People who wake early and try to co-opt me into their wakefulness terrify me. But it is not about the time of day. I can wake at 5am and be cheerful if I've had nine hours of sleep. Or I can wake at noon and be grumpy if I've had seven hours. Yes, I sleep for eight to nine hours everyday. I have to make up for the years of my brain trying to kill me through sleeplessness and other ills.
Every morning for the last two, IK wakes me with a knock on my hotel room door. We both work until the early hours of morning yet, at 7am, his voice is a fully awake, energy-filled call asking for a phone charger or something random.
We are going to see F, a man about whom Ad has said, “He is a small man trying to be big. You can even hear it in his voice.”

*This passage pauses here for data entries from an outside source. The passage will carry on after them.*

(** The text before the closing quote, when [s] is bytes that are all
    [plainByte] and a double quote. *)
Fixpoint plainBody (s : string) : option string :=
  match s with
  | String c EmptyString => if Ascii.eqb c "034" then Some "" else None
  | String c s' =>
      if plainByte c
      then match plainBody s' with
           | Some r => Some (String c r)
           | None => None
           end
      else None
  | EmptyString => None
  end.

(** [strconv.Unquote(s)]: the quotes are removed from a double-quoted
    literal of plain ASCII bytes (the path without allocation); anything
    else is the library's. *)
Definition Unquote `{Library} (s : string) : option string :=
  match s with
  | String c s' =>
      if Ascii.eqb c "034"
      then match plainBody s' with
           | Some r => Some r
           | None => UnquoteEscaped s
           end
      else UnquoteEscaped s
  | EmptyString => UnquoteEscaped s
  end.

End strconv.

Module reflect.

(** A byte of a key: above the space and none of colon, double quote and
    DEL. *)
Definition nameByte (c : ascii) : bool :=
  (Nat.ltb 32 (nat_of_ascii c) && negb (Ascii.eqb c ":")
   && negb (Ascii.eqb c "034") && negb (Ascii.eqb c "127"))%char.

Definition nameBytes (s : string) : bool :=
  forallb nameByte (list_ascii_of_string s).
(** X1 ([isSupportedField]): a field is supported exactly when its membership in the list differs from [isBlacklist]: listed fields are supported for a whitelist and unsupported for a blacklist, unlisted ones the other way round. *)
Lemma isSupportedField_mem : forall name fields isBlacklist,
    isSupportedField name fields isBlacklist
    = if mem_string name fields then negb isBlacklist else isBlacklist.
Proof.
  intros name fields b. induction fields as [|f r IH]; [reflexivity|].
  cbn [isSupportedField]. unfold mem_string. cbn [existsb].
  destruct (String.eqb name f); [reflexivity|]. exact IH.
Qed.

(** X2 ([escapeUnsupportedFieldsInContext]): the text is returned unchanged when the block is not the given context or every nested block of it is supported. *)
Lemma escapeUnsupported_unchanged : forall block context fields jf isBlacklist,
    (match block with mkCurly name nested _ _ =>
       String.eqb name context = false
       \/ Forall (fun n => match n with mkCurly nName _ _ _ =>
                            isSupportedField nName fields isBlacklist = true end) nested end) ->
    escapeUnsupportedFieldsInContext block context fields jf isBlacklist = jf.
Proof.
  intros [name nested o r] context fields jf b H. unfold escapeUnsupportedFieldsInContext.
  destruct H as [H | H]; [rewrite H; reflexivity|].
  destruct (String.eqb name context); [|reflexivity].
  revert jf. induction H as [|[nn nn' no nr] l Hx Hl IH]; intros jf; [reflexivity|].
  cbn [fold_left]. rewrite Hx. cbn [negb]. apply IH.
Qed.

Lemma split_char_nonempty : forall c s, split_char c s <> [].
Proof.
  intros c [|d r]; cbn [split_char]; [discriminate|].
  destruct (Ascii.eqb d c); [discriminate|]. destruct (split_char c r); discriminate.
Qed.

Lemma ModelStep_rect2 (P : ModelStep -> Prop)
  (H : forall n a l, Forall P l -> P (mkStep n a l)) : forall m, P m.
Proof.
  fix IH 1. intros [n a l]. apply H.
  exact ((fix go (l : list ModelStep) : Forall P l :=
            match l with
            | [] => Forall_nil _
            | x :: r => Forall_cons _ (IH x) (go r)
            end) l).
Qed.
(** from the static initializer on the terminal stays dumb, and the modes
    of the smart handler are never entered *)
Lemma reachable_dumb w :
  reachable linenoise_completion linenoise_hints w ->
  smart_term_connected w = false /\ mode w <> ln_read_esc /\ mode w <> ln_completion.
Proof.
  induction 1 as [|call w R [Hs [He Hc]]].
  - repeat split; discriminate.
  - destruct call; cbn [api_step].
    + destruct (Edit_dumb hbuf hbuflen hprompt c w Hs He Hc) as [H1 [H2|H2]];
        repeat split; try assumption; rewrite H2; discriminate.
    + unfold linenoiseRefreshEditor, smartTerminalConnected. rewrite Hs. now cbn.
    + unfold linenoiseUpdatePrompt, linenoiseRefreshEditor, smartTerminalConnected.
      psimpl. rewrite Hs. now cbn.
    + cbn. repeat split; [assumption | discriminate | discriminate].
    + now cbn.
    + now rewrite linenoiseHistoryAdd_smart, linenoiseHistoryAdd_mode.
    + unfold linenoiseHistorySetMaxLen. split_ifs; now cbn.
    + auto.
    + unfold linenoiseHistoryLoad. destruct file; cbn [snd]; [|now auto].
      now rewrite load_loop_smart, load_loop_mode.
Qed.

(** a call first brings the state to that of a running session *)
Lemma Edit_session_state hbuf n p c w :
  linenoiseEdit linenoise_completion linenoise_hints hbuf n p c w =
  let s := session_state hbuf n p w in
  match mode s with
  | ln_read_esc => lnReadEscSequence linenoise_hints c s
  | ln_completion => lnCompletion linenoise_completion linenoise_hints c s
  | _ => lnReadUserInput linenoise_completion linenoise_hints c s
  end.
Proof.
  unfold linenoiseEdit, session_state.
  destruct (mode w) eqn:M; cbv zeta; rewrite ?M; try reflexivity.
Qed.

Lemma session_state_mode hbuf n p w :
  mode (session_state hbuf n p w) = ln_read_regular \/
  mode (session_state hbuf n p w) = ln_read_esc \/
  mode (session_state hbuf n p w) = ln_completion.
Proof.
  unfold session_state. destruct (mode w) eqn:M; rewrite ?lnInitState_mode, ?M; auto.
Qed.

End Probe.
(** X18. The command-line client calls the vendor only with a complete
    configuration: any call it makes goes to the store named in
    [config.json], whose key and store id are both non-empty, with the
    model [gemini-2.5-flash] and no system instruction. *)
Theorem cli_asks_only_when_configured :
  forall (config_file : option (exn + json)) (argv : list chars)
         (stdin : list BelexSearch.stdin_event)
         (generate : generate_call -> exn + answer) (call : generate_call),
    In call (calls (fst (BelexSearch.main config_file argv stdin generate))) ->
    configured config_file (gc_store call)
    /\ gc_model call = ("gemini-2.5-flash" : chars)
    /\ gc_system_instruction call = None.
Proof.
  intros config_file argv stdin generate call. unfold BelexSearch.main.
  destruct config_file as [[e|config]|]; try (intros []; fail).
  destruct (json_get config "gemini" (JObj [])) as [e|section] eqn:Hs;
    try (intros []; fail).
  destruct (json_get section "api_key" JNull) as [e|api_key] eqn:Hk;
    try (intros []; fail).
  destruct (json_get section "filestore_id" JNull) as [e|filestore_id] eqn:Hf;
    try (intros []; fail).
  destruct (truthy api_key) eqn:Tk; cbn [negb]; try (intros []; fail).
  destruct (truthy filestore_id) eqn:Tf; cbn [negb]; try (intros []; fail).
  assert (Hcfg : configured (Some (inr config)) filestore_id)
    by (exists config, section, api_key; repeat split; assumption).
  destruct (tl argv) as [|a args]; cbn [fst].
  - rewrite calls_app. cbn [calls flat_map app]. intros Hin.
    pose proof (calls_interactive_shape generate filestore_id stdin) as Hall.
    rewrite Forall_forall in Hall. destruct (Hall call Hin) as (q & ->).
    now repeat split.
  - rewrite calls_search. intros [<-|[]]. now repeat split.
Qed.

Lemma cli_one_shot_call :
  configured (Some (inr sample_config))
    (gc_store (flash_call (JStr "fileSearchStores/belex") "Baugesuch Frist"))
  /\ gc_model (flash_call (JStr "fileSearchStores/belex") "Baugesuch Frist")
     = ("gemini-2.5-flash" : chars)
  /\ gc_system_instruction
       (flash_call (JStr "fileSearchStores/belex") "Baugesuch Frist") = None.
Proof.
  apply (cli_asks_only_when_configured (Some (inr sample_config))
           ["belex_search.py" : chars; "Baugesuch" : chars; "Frist" : chars]
           [] (fun _ => inr sample_answer)).
  now left.
Defined.
(** X16. On a page that holds neither a script nor a style tag the
    removal loop has nothing to remove: the tree that is serialised is
    the tree as parsed, and parse_html_to_text returns what get_text
    gives for it, that is the strings of the classes get_text takes, in
    document order, joined by line feeds.  Comments, and the text the
    parser sets apart in a class of its own (that of a template
    element, for one), are not part of it.  This needs nothing of the
    identities of the tags. *)
Theorem parse_html_to_text_plain_page :
  forall (env : environment) (html_content : string),
    forallb (fun tag => negb (wanted ["script"; "style"] tag))
            (flat_map tags (html_parser env html_content)) = true ->
    let soup := html_parser env html_content in
    decompose_each (flat_map (find_all ["script"; "style"]) soup) soup = soup
    /\ parse_html_to_text env html_content = get_text nl soup
    /\ parse_html_to_text env html_content = join nl (flat_map all_strings soup).
Proof.
  intros env html_content Hplain soup. unfold parse_html_to_text. fold soup.
  subst soup. rewrite find_all_tags_forest, (filter_none _ _ _ Hplain).
  repeat split.
Qed.

Lemma parse_html_to_text_plain_page_witness :
  parse_html_to_text (Demo.scripted 200 "" "" Run.plain_page) "<p>...</p>"
  = "Acme Ventures" ++ nl ++ "SF".
Proof.
  apply (parse_html_to_text_plain_page (Demo.scripted 200 "" "" Run.plain_page)
           "<p>...</p>").
  reflexivity.
Defined.

(** *** What the columns hold *)

(** What a TEXT column keeps of a bound value. *)
Lemma bound_column :
  forall (env : environment) (d : Dict.t) (k : string) (x : sqlval),
    bind_param (Dict.get d k (PStr EmptyString)) = Ok x ->
    column_holds env (Dict.lookup k d) (text_affinity (float_text env) x).
Proof.
  intros env d k x. unfold Dict.get.
  destruct (Dict.lookup k d) as [[| b | z | l | s | items | entries] |];
    cbn; intros H; try discriminate.
  - injection H as <-. reflexivity.
  - injection H as <-. destruct b; reflexivity.
  - destruct (fits_int64 z); [ | discriminate ]. injection H as <-. reflexivity.
  - destruct (String.eqb l "NaN"); injection H as <-; reflexivity.
  - destruct (has_surrogate s); [ discriminate | ]. injection H as <-. reflexivity.
  - injection H as <-. reflexivity.
Qed.
(** * Order emergency classification (datastep-backend)

    A shallow embedding of
    [src/model/order_classification/order_classification_model.py]:
    the text normalizer, the responsible-unit resolver, the rate-limit
    retry around the language-model chain, the Domyland HTTP helpers and the
    orchestrator [get_emergency_class], followed by the properties of the
    design document that are settled on them. *)

From Stdlib Require Import Ascii String.
From Stdlib Require Import ZArith List Bool Lia DecimalString.
Import ListNotations.
Open Scope Z_scope.
Set Warnings "-register-all".

(* ================================================================== *)
(** * Python strings *)

(** A Python [str] is a sequence of Unicode code points. *)
Definition str := list Z.

(** String literals of the source are written as Rocq strings (UTF-8 bytes)
    and decoded to code points. *)
Fixpoint utf8 (pending : nat) (acc : Z) (s : string) : str :=
  match s with
  | EmptyString => []
  | String a s' =>
      let b := Z.of_N (N_of_ascii a) in
      match pending with
      | O =>
          if b <? 128 then b :: utf8 0 0 s'
          else if b <? 224 then utf8 1 (Z.land b 31) s'
          else if b <? 240 then utf8 2 (Z.land b 15) s'
          else utf8 3 (Z.land b 7) s'
      | S O => Z.lor (Z.shiftl acc 6) (Z.land b 63) :: utf8 0 0 s'
      | S p => utf8 p (Z.lor (Z.shiftl acc 6) (Z.land b 63)) s'
      end
  end.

Earlier, I had thought Ad conceited when, in response to asking if I needed permission to take a photo against a beautiful wall in Babbar Majalisa, he said to me, "We are the permission here."
While I got out and co-opted IK into my shenanigans, Ad hid behind the tinted windows of his car, only coming out when a policeman approached me. The man, seeing him, retreated, and I wondered about the difference between a big man and a small man trying to be big.
When Ad talks about his city or his father—which is a lot—he is serious but has a smile on his face. While we wait in the car, he shows me photos of him in a white turban and shades, riding a heavily decorated horse during a Durbar. You can barely make out his face behind the turban but his smile is there and wide. I want to ask him what it is like to be so incredibly his own person and still be so tied to his home that he already looks forward to the day he'll inherit his father's title. Instead, I listen to him talk about what he's been doing since he's been back in Nigeria and the days when he played Polo.
When F finally arrives after we've waited about thirty minutes, he picks calls between introductions. As he gets out of his car and stands, a few inches taller than Ad, who is considerably tall himself, I understand what Ad had meant by “He is a small man trying to be big.” I can even hear it in his voice.
I spend most of my time at Ake Festival sleeping off a fever/flu. One morning, from my sleep I can hear birds chirping, and it is so clear it feels like they’re flying above my head, cartoon-style. In my sleep, I go back to another morning standing at a friend’s sink and rinsing out my coffee filter. That morning, I heard birds and looked out the window to see three sitting in a cage.
“Why are we obsessed with containing things ... even people?” I asked.
“They’re Mr. Peter’s birds,” he replied quickly, as if to say, Rayo, carry your wahala and be going.